(Records from a data collection)
★ ★ ★ ★
(** * epic.caching: memoized calls and dependency-tracked cached properties

    A shallow embedding of [epic/caching/_cache.py], [epic/caching/cached.py]
    and [epic/caching/property.py], and the properties of the specification
    that are settled against it. *)

From stdpp Require Import gmap strings list fin_maps.

Open Scope Z_scope.
Open Scope string_scope.
Open Scope list_scope.

(** ** Python values as seen by [_hash_content] *)

(** Hashable keys of a [dict]: attribute and parameter names are strings,
    cache keys are integer hashes. *)
Inductive Key :=
| KStr (s : string)
| KInt (n : Z).

#[global] Instance Key_eq_dec : EqDecision Key.
Proof. solve_decision. Defined.

#[global] Instance Key_countable : Countable Key.
Proof.
  refine (inj_countable'
            (λ k, match k with KStr s => inl s | KInt n => inr n end)
            (λ x, match x with inl s => KStr s | inr n => KInt n end) _).
  by intros [].
Defined.

(** Values that are hashed as they are: not a mapping, and either not iterable
    or one of [str], [bytes]. *)
Inductive Scalar :=
| SNone
| SBool (b : bool)
| SInt (n : Z)
| SStr (s : string)
| SBytes (s : string).

Definition scalar_typename (s : Scalar) : string :=
  match s with
  | SNone => "NoneType"
  | SBool _ => "bool"
  | SInt _ => "int"
  | SStr _ => "str"
  | SBytes _ => "bytes"
  end.

(** The shapes of object [_hash_content] tells apart.  Every constructor
    that carries a [typename] carries [type(obj).__name__]. *)
#[warnings="-register-all"]
Inductive PyVal :=
| PScalar (s : Scalar)
    (* no [__dict__], hashed raw *)
| PLogger (typename : string) (name : string)
    (* an instance of [logging.getLoggerClass()] *)
| PSeq (typename : string) (elems : list PyVal)
    (* an [Iterable] without [__dict__]: list, tuple, ... *)
| PDict (items : list (Key * PyVal))
    (* a builtin [dict], in insertion order *)
| PObject (typename : string) (proxy : bool) (name : PyVal)
          (attrs : list (string * PyVal))
    (* has [__dict__] (a [MappingProxyType] when [proxy]) and is not a dict;
       [name] is [getattr(obj, '__name__', None)] *)
| PDictObject (typename : string) (name : PyVal)
              (attrs : list (string * PyVal)) (items : list (Key * PyVal)).
    (* an instance of a [dict] subclass that has [__dict__] *)

(** What is handed to the builtin [hash] next to the type name: the raw
    scalar, a tuple of hashes, or a frozenset of (key, hash) pairs. *)
Inductive Canon :=
| CScalar (s : Scalar)
| CTuple (hs : list Z)
| CFrozenset (s : gset (Key * Z)).

(** [d[k] = v] on a dict kept as the list of its items: an existing key
    keeps its place, a new one goes last. *)
Fixpoint dict_setitem {A} (k : Key) (v : A) (d : list (Key * A)) : list (Key * A) :=
  match d with
  | [] => [(k, v)]
  | (k', v') :: d' =>
      if decide (k' = k) then (k, v) :: d' else (k', v') :: dict_setitem k v d'
  end.

(** [str.startswith('__')] *)
Definition startswith_dunder (s : string) : bool :=
  String.prefix "__" s.

Definition frozenset (l : list (Key * Z)) : gset (Key * Z) := list_to_set l.

Section ContentHasher.
(** The builtin [hash] of the pair [(canonical form, typename)]. *)
Variable py_hash : Canon → string → Z.

Definition hash_scalar (s : Scalar) : Z := py_hash (CScalar s) (scalar_typename s).

(** [_hash_content(objdict)] for the [objdict] built from [obj.__dict__],
    given the hashes of its entries: a plain dict. *)
Definition hash_plain_dict (hashed : list (Key * Z)) : Z :=
  py_hash (CFrozenset (frozenset hashed)) "dict".

(** [objdict], with every value already replaced by its hash: the copy of
    [__dict__] (without the dunder names under a mapping proxy), then
    ['___name'] and ['___classname']. *)
Definition objdict (typename : string) (proxy : bool) (name_hash : Z)
           (hashed_attrs : list (string * Z)) : list (Key * Z) :=
  let kept :=
    if proxy
    then List.filter (λ kv, negb (startswith_dunder kv.1)) hashed_attrs
    else hashed_attrs in
  dict_setitem (KStr "___classname") (hash_scalar (SStr typename))
    (dict_setitem (KStr "___name") name_hash
       (List.map (λ kv, (KStr kv.1, kv.2)) kept)).

Fixpoint _hash_content (obj : PyVal) : Z :=
  match obj with
  | PScalar s => py_hash (CScalar s) (scalar_typename s)
  | PLogger typename name => py_hash (CScalar (SStr name)) typename
  | PSeq typename elems =>
      py_hash (CTuple (List.map _hash_content elems)) typename
  | PDict items =>
      py_hash
        (CFrozenset
           (frozenset
              (List.map (λ kv, match kv with (k, v) => (k, _hash_content v) end) items)))
        "dict"
  | PObject typename proxy name attrs =>
      let od :=
        objdict typename proxy (_hash_content name)
          (List.map (λ kv, match kv with (k, v) => (k, _hash_content v) end) attrs) in
      py_hash (CFrozenset (frozenset od)) typename
  | PDictObject typename name attrs items =>
      let od :=
        objdict typename false (_hash_content name)
          (List.map (λ kv, match kv with (k, v) => (k, _hash_content v) end) attrs) in
      let obj' :=
        dict_setitem (KStr "___objdict") (hash_plain_dict od)
          (List.map (λ kv, match kv with (k, v) => (k, _hash_content v) end) items) in
      py_hash (CFrozenset (frozenset obj')) typename
  end.
End ContentHasher.

(** ** Exceptions, traces and the state of a run *)

Inductive Exc :=
| ValueError (msg : string)
| KeyError (k : Key)
| IndexError
| TypeError
| AttributeError (name : string)
| RecursionError
| FileNotFoundError
| UserException (code : Z).

Inductive Res (A : Type) :=
| Ok (a : A)
| Raise (e : Exc).
Arguments Ok {A} a.
Arguments Raise {A} e.

(** The locks of [_cache.py]: the class-level [ProcessCache.STORE_LOCK], a
    lock of the pool of a named store (every store has a pool of its own, so
    by name and index) and a lock of a store's per-key [defaultdict] (by
    key). *)
Inductive LockId :=
| STORE_LOCK
| PoolLock (name : string) (i : Z)
| KeyLock (k : Key).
★ ★ ★ ★
#### [What the task asks]
Set down exactly the lines that begin the records and continue through the line bearing "(** ** Python"; include both ends.

#### [Exercise response]
(** * epic.caching: memoized calls and dependency-tracked cached properties

    A shallow embedding of [epic/caching/_cache.py], [epic/caching/cached.py]
    and [epic/caching/property.py], and the properties of the specification
    that are settled against it. *)

From stdpp Require Import gmap strings list fin_maps.

Open Scope Z_scope.
Open Scope string_scope.
Open Scope list_scope.

(** ** Python values as seen by [_hash_content] *)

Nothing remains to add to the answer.